[EXCERPTED RECORDS]
(* ===== verification/Msgq.v ===== *)
(** * Msgq: System V message queues

    The kernel object behind [MessageQueues/sysv_priority_workers.c],
    [MessageQueues/sysv_request_reply.c] and
    [MessageQueues/sysv_queue_control.c]: a queue of typed messages from which
    a receiver takes the first one of the type it asks for.  The last two
    programs are here, the first in [Workers]. *)

From S2P Require Import Prelude Fmt Posix Explore Common.

(** A message: its type, the integers or the characters of its body, and
    the size of the body in bytes. *)
Record msg := Msg { m_type : Z; m_ints : list Z; m_text : bytes; m_size : Z }.

Record queue := Queue { q_msgs : list msg; q_bytes : Z }.

Record msgq := MsgqState { mq_queues : list (option queue) }.

Inductive msg_call : Type :=
| Msgget
| Msgsnd (id : Z) (m : msg)
| Msgrcv (id : Z) (maxsize type : Z)
| MsgctlStat (id : Z)
| MsgctlRmid (id : Z).

Definition MSGMNB : Z := 16384.
Definition MSGMAX : Z := 8192.

Definition get_queue (s : msgq) (id : Z) : option queue :=
  if id <? 0 then None else default None (mq_queues s !! Z.to_nat id).
Definition put_queue (s : msgq) (id : Z) (q : option queue) : msgq :=
  MsgqState (<[Z.to_nat id := q]> (mq_queues s)).

Definition used (l : list msg) : Z := foldr (fun m n => m_size m + n) 0 l.

(** Is [m] a message that [msgrcv] with a positive or zero type accepts? *)
Definition wanted (type : Z) (m : msg) : bool := (type =? 0) || sym_eqb (m_type m) type.

(** The first wanted message and the others. *)
Fixpoint take_first (type : Z) (l : list msg) : option (msg * list msg) :=
  match l with
  | [] => None
  | m :: l' =>
      if wanted type m then Some (m, l')
      else match take_first type l' with
           | Some (x, rest) => Some (x, m :: rest)
           | None => None
           end
  end.

(** With a negative type, the first message of the lowest type that is at
    most its absolute value. *)
Definition lowest (bound : Z) (l : list msg) : option Z :=
  foldr (fun m acc =>
    if m_type m <=? bound then
      Some (match acc with Some t => Z.min (m_type m) t | None => m_type m end)
    else acc) None l.

Definition pick (type : Z) (l : list msg) : option (msg * list msg) :=
  if type <? 0 then t ← lowest (- type) l; take_first t l else take_first type l.

Definition msg_exec (i : nat) (c : msg_call) (s : msgq) : kres msgq :=
  let with_queue id f := match get_queue s id with
                         | Some q => f q
                         | None => Done (failed EIDRM) s
                         end in
  match c with
  | Msgget =>
      Done (ok (Z.of_nat (length (mq_queues s)))) (MsgqState (mq_queues s ++ [Some (Queue [] MSGMNB)]))
  | Msgsnd id m =>
      with_queue id (fun q =>
        if (m_type m <=? 0) || (m_size m >? MSGMAX) then Done (failed EINVAL) s
        else if used (q_msgs q) + m_size m >? q_bytes q then Block
        else Done (ok 0) (put_queue s id (Some (Queue (q_msgs q ++ [m]) (q_bytes q)))))
  | Msgrcv id maxsize type =>
      with_queue id (fun q =>
        match pick type (q_msgs q) with
        | None => Block
        | Some (m, rest) =>
            if m_size m >? maxsize then Done (failed E2BIG) s
            else Done (Reply (m_size m) EOK (m_text m) (m_type m :: m_ints m))
                   (put_queue s id (Some (Queue rest (q_bytes q))))
        end)
  | MsgctlStat id =>
      with_queue id (fun q => Done (ok_ints 0 [Z.of_nat (length (q_msgs q)); q_bytes q]) s)
  | MsgctlRmid id => with_queue id (fun q => Done (ok 0) (put_queue s id None))
  end.

Definition msg_fails (c : msg_call) (e : errno) : bool :=
  match c with
  | Msgget => bool_decide (e = ENOMEM)
  | Msgsnd _ _ | Msgrcv _ _ _ => bool_decide (e = EINTR)
  | _ => false
  end.

(** Queues outlive processes. *)
#[export] Instance msg_kernel : Kernel msg_call msgq := {|
  kexec := msg_exec;
  kfails := msg_fails;
  kfork := fun _ _ s => s;
  kexit := fun _ s => s;
|}.

(** The [n]-th integer of a received message. *)
Definition field (r : reply) (n : nat) : Z := default 0 (rints r !! n).

(** [msgrcv] into a struct whose fields are read without checking that the
    call succeeded: after a failure they are uninitialised, and reading them
    is undefined. *)
Definition receive (qid size type : Z) : prog msg_call reply :=
  r <- sys (Msgrcv qid size type) ;;
  if rv r =? -1 then Undef else Ret r.

(** ** [MessageQueues/sysv_request_reply.c] *)

Module RequestReply.
(** [struct request { long type, reply_type; int a, b; }] and
    [struct reply { long type; int sum, product; }], without the type. *)
Definition sizeof_request : Z := 16.
Definition sizeof_reply : Z := 8.

Definition serve (qid : Z) : prog msg_call Z :=
  req <- receive qid sizeof_request 1 ;;
  sum <- int_add (field req 2) (field req 3) ;;
  product <- int_mul (field req 2) (field req 3) ;;
  sys (Msgsnd qid (Msg (field req 1) [sum; product] [] sizeof_reply)) ;;;
  Exit_ 0.

Definition main : prog msg_call Z :=
  qid <- sys Msgget ;;
  if rv qid =? -1 then die_errno (rerr qid) (B "msgget") else
  server <- proc Fork ;;
  if rv server =? 0 then serve (rv qid) else
  pid <- proc Getpid ;;
  let reply_type := rv pid in
  sys (Msgsnd (rv qid) (Msg 1 [reply_type; 21; 34] [] sizeof_request)) ;;;
  rep <- receive (rv qid) sizeof_reply reply_type ;;
  proc (Println (B "sum=" ++ fmt_d (field rep 1) ++ B " product=" ++ fmt_d (field rep 2) ++
                 B " reply-type=" ++ fmt_id reply_type)) ;;;
  wait_for_pid (rv server) ;;;
  sys (MsgctlRmid (rv qid)) ;;;
  Ret 0.

Definition answer (cf : config) : bytes :=
  B "sum=55 product=714 reply-type=" ++ fmt_id (pid_of cf 0) ++ [LF].

(** The one comparison that depends on the client's process id. *)
Ltac rr_eval H :=
  repeat (run_eval; rewrite H); run_eval.

(** C35. [sysv_request_reply.c] under every schedule, for every process id
    but 1: the request reaches the server, the reply with its sum and product
    reaches the client, neither process takes the other's message, and the
    queue is removed. *)
Theorem request_reply_correct cf :
  pid_of cf 0 <> 1 ->
  total cf (boot main (MsgqState [])) (fun w =>
    finished 0 (answer cf) w /\ mq_queues (kern w) = [None]).
Proof.
  intros Hp.
  assert (H : sym_eqb 1 (Zpos (pidp cf 0)) = false) by (apply Z.eqb_neq; intros E; by apply Hp).
  clear Hp. destruct cf as [[] p]; apply layers_boot; explore_with ltac:(rr_eval H);
    (split; [ended|done]).
Qed.

Lemma request_reply_correct_witness :
  total (Config true 4242) (boot main (MsgqState [])) (fun w =>
    finished 0 (ln "sum=55 product=714 reply-type=4242") w /\ mq_queues (kern w) = [None]).
Proof. apply (request_reply_correct (Config true 4242)). discriminate. Defined.

(** When the client is process 1 its reply type is the type of its own
    request: there is a run in which it takes that request for the reply,
    [msgrcv] fails on the size, and the client reads a struct that was never
    filled. *)
Theorem request_reply_pid_1 tt :
  exists w, rtc (step (Config tt 1)) (boot main (MsgqState [])) w /\
    procs w !! 0%nat = Some (Process Crashed None []).
Proof.
  assert (E : exists w, execs (Config tt 1) (Run <$> replicate 6 0%nat) (boot main (MsgqState [])) = Some w /\
    procs w !! 0%nat = Some (Process Crashed None [])).
  { destruct tt; eexists; split; reflexivity. }
  destruct E as (w & Hw & Hc). exists w. split; [by eapply runs_reach|done].
Qed.
End RequestReply.

(** ** [MessageQueues/sysv_queue_control.c] *)

Module QueueControl.
(** [struct msg { long type; char text[32]; }] *)
Definition sizeof_text : Z := 32.

Definition main : prog msg_call Z :=
  qid <- sys Msgget ;;
  if rv qid =? -1 then die_errno (rerr qid) (B "msgget") else
  for_ 4 0 (fun i =>
    n <- int_add i 1 ;;
    let text := (snprintf sizeof_text (B "queued-" ++ fmt_d n)).1 in
    let body := text ++ replicate (Z.to_nat sizeof_text - length text) NUL in
    sys (Msgsnd (rv qid) (Msg 10 [] body sizeof_text)) ;;; Ret tt) ;;;
  ds <- sys (MsgctlStat (rv qid)) ;;
  if rv ds =? -1 then die_errno (rerr ds) (B "msgctl IPC_STAT") else
  proc (Printf (B "queue-id=" ++ fmt_d (rv qid) ++ B " messages=" ++ fmt_u (field ds 0) ++
                B " max-bytes=" ++ fmt_u (field ds 1) ++ [LF])) ;;;
  sys (MsgctlRmid (rv qid)) ;;;
  Ret 0.

Lemma get_queue_last qs q :
  get_queue (MsgqState (qs ++ [q])) (Z.of_nat (length qs)) = q.
Proof.
  unfold get_queue. destruct (Z.ltb_spec (Z.of_nat (length qs)) 0); [lia|]. cbn.
  by rewrite Nat2Z.id, lookup_app_r, Nat.sub_diag by done.
Qed.
Lemma put_queue_last qs q q' :
  put_queue (MsgqState (qs ++ [q])) (Z.of_nat (length qs)) q' = MsgqState (qs ++ [q']).
Proof. unfold put_queue. cbn. by rewrite Nat2Z.id, insert_app_r_alt, Nat.sub_diag by done. Qed.

Lemma msgget_new i qs :
  msg_exec i Msgget (MsgqState qs) =
  Done (ok (Z.of_nat (length qs))) (MsgqState (qs ++ [Some (Queue [] MSGMNB)])).
Proof. done. Qed.

(** [sysv_queue_control.c], whatever queues exist: the four messages
    fit the queue without blocking, [IPC_STAT] counts them, the line printed
    names the new queue, four messages and the limit of 16384 bytes, and the
    queue is removed. *)
Theorem queue_control_correct cf qs :
  total cf (boot main (MsgqState qs)) (fun w =>
    finished 0 (B "queue-id=" ++ fmt_d (Z.of_nat (length qs)) ++
                ln " messages=4 max-bytes=16384") w /\
    kern w = MsgqState (qs ++ [None])).
Proof.
  last_call (apply msgget_new). cbn [rv ok].
  replace (Z.of_nat (length qs) =? -1) with false by (symmetry; apply Z.eqb_neq; lia).
  do 4 (eapply last_sys;
    [apply dead_nil|cbn -[put_queue get_queue]; rewrite get_queue_last; cbn -[put_queue get_queue];
     rewrite put_queue_last; reflexivity|]).
  last_call (cbn -[get_queue]; rewrite get_queue_last; reflexivity).
  last_print.
  eapply last_sys;
    [apply dead_nil|cbn -[put_queue get_queue]; rewrite get_queue_last, put_queue_last; reflexivity|].
  last_end. split; [|done]. split; [by eexists|]. split; [exact Ho|done].
Qed.
End QueueControl.
(* ===== verification/Sockets.v ===== *)
(** * Sockets: the socket programs that serve themselves

    [Sockets/abstract_namespace_ping.c], [Sockets/socketpair_fd_passing.c],
    [Sockets/unix_dgram_logger.c], [InternetSockets/tcp_shutdown_halfclose.c],
    [InternetSockets/udp_connected_echo.c],
    [InternetSockets/reuseaddr_rebind_demo.c] and [Sockets/epoll_unix_echo.c]. *)

From S2P Require Import Prelude Fmt Posix Explore Common Io AltIo.

(** [struct sockaddr_un]: [sun_path] has 108 characters. *)
Definition sizeof_sun_path : Z := 108.

(** The name [snprintf(addr.sun_path, sizeof(addr.sun_path), "%s", path)]
    leaves in the address. *)
Definition sun_path (path : bytes) : bytes := cstr (snprintf sizeof_sun_path path).1.

(** ** [Sockets/abstract_namespace_ping.c] *)

Module AbstractPing.
Definition offsetof_sun_path : Z := 2.
Definition sizeof_sockaddr_un : Z := 110.

(** [abstract_addr]: the bytes of [sun_path] after its leading NUL, and the
    length passed to [bind] and [connect]. *)
Definition abstract_addr (name : bytes) : bytes * Z :=
  ((snprintf (sizeof_sun_path - 1) name).1, offsetof_sun_path + 1 + blen name).

(** The kernel takes the name from the first [len] bytes of the address;
    reading past the structure is undefined. *)
Definition kernel_name (a : bytes * Z) : option bytes :=
  let '(path, len) := a in
  if len <=? sizeof_sockaddr_un
  then Some (take (Z.to_nat (len - offsetof_sun_path - 1))
               (path ++ replicate (Z.to_nat (sizeof_sun_path - 1 - blen path)) NUL))
  else None.

Definition NAME : bytes := B "ipc.abstract.ping".

Definition main : prog io_call Z :=
  server <- sys (Socket false) ;;
  if rv server =? -1 then die_errno (rerr server) (B "socket") else
  match kernel_name (abstract_addr NAME) with
  | None => Undef
  | Some name =>
      r <- sys (Bind (rv server) (AAbstract name)) ;;
      if rv r =? -1 then die_errno (rerr r) (B "bind/listen") else
      r <- sys (Listen (rv server)) ;;
      if rv r =? -1 then die_errno (rerr r) (B "bind/listen") else
      child <- proc Fork ;;
      if rv child =? -1 then die_errno (rerr child) (B "fork") else
      if rv child =? 0 then
        client <- sys (Socket false) ;;
        r <- sys (Connect (rv client) (AAbstract name)) ;;
        if rv r =? -1 then die_errno (rerr r) (B "connect") else
        write_text (rv client) (ln "ping abstract namespace") ;;;
        Exit_ 0
      else
      accepted <- sys (Accept (rv server) false) ;;
      n <- sys (Read (rv accepted) 63) ;;
      buffer <- terminated 64 n ;;
      proc (Printf (B "server received: " ++ buffer)) ;;;
      wait_for_pid (rv child) ;;;
      Ret 0
  end.

(** The address [abstract_addr] builds names exactly the given name as
    long as the name has at most 106 characters. *)
Theorem abstract_addr_exact name :
  blen name <= 106 -> kernel_name (abstract_addr name) = Some name.
Proof.
  intros Hn. unfold kernel_name, abstract_addr, snprintf, sizeof_sun_path, offsetof_sun_path,
    sizeof_sockaddr_un, blen in *. cbn [fst].
  destruct (Z.leb_spec (2 + 1 + Z.of_nat (length name)) 110); [|lia].
  rewrite (take_ge name) by lia. f_equal. rewrite <- app_assoc.
  replace (Z.to_nat (2 + 1 + Z.of_nat (length name) - 2 - 1)) with (length name) by lia.
  apply take_app_length.
Qed.

Lemma abstract_addr_exact_witness : kernel_name (abstract_addr NAME) = Some NAME.
Proof. apply (abstract_addr_exact NAME). vm_compute. discriminate. Defined.

(** [abstract_namespace_ping.c] under every schedule: the connection
    is accepted, the whole line reaches the server, both processes end. *)
Theorem abstract_ping_correct cf ports :
  total cf (boot main (idle ports)) (finished 0 (ln "server received: ping abstract namespace")).
Proof. destruct cf as [[] p]; apply layers_boot; explore; ended. Qed.
End AbstractPing.

(** ** [Sockets/socketpair_fd_passing.c] *)

Module FdPassing.
Definition TEMP_FILE : bytes := B "/tmp/ipc_fd_passing.txt".

Definition send_fd (sock fd : Z) : prog io_call unit :=
  r <- sys (SendFd sock fd) ;;
  if rv r =? -1 then die_errno (rerr r) (B "sendmsg") else Ret tt.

[WHAT IS EXPECTED]
Reproduce the entries above exactly, starting at their first line and finishing with the line that contains "(** A message: its".

[TASK RESPONSE]
(* ===== verification/Msgq.v ===== *)
(** * Msgq: System V message queues

    The kernel object behind [MessageQueues/sysv_priority_workers.c],
    [MessageQueues/sysv_request_reply.c] and
    [MessageQueues/sysv_queue_control.c]: a queue of typed messages from which
    a receiver takes the first one of the type it asks for.  The last two
    programs are here, the first in [Workers]. *)

From S2P Require Import Prelude Fmt Posix Explore Common.

(** A message: its type, the integers or the characters of its body, and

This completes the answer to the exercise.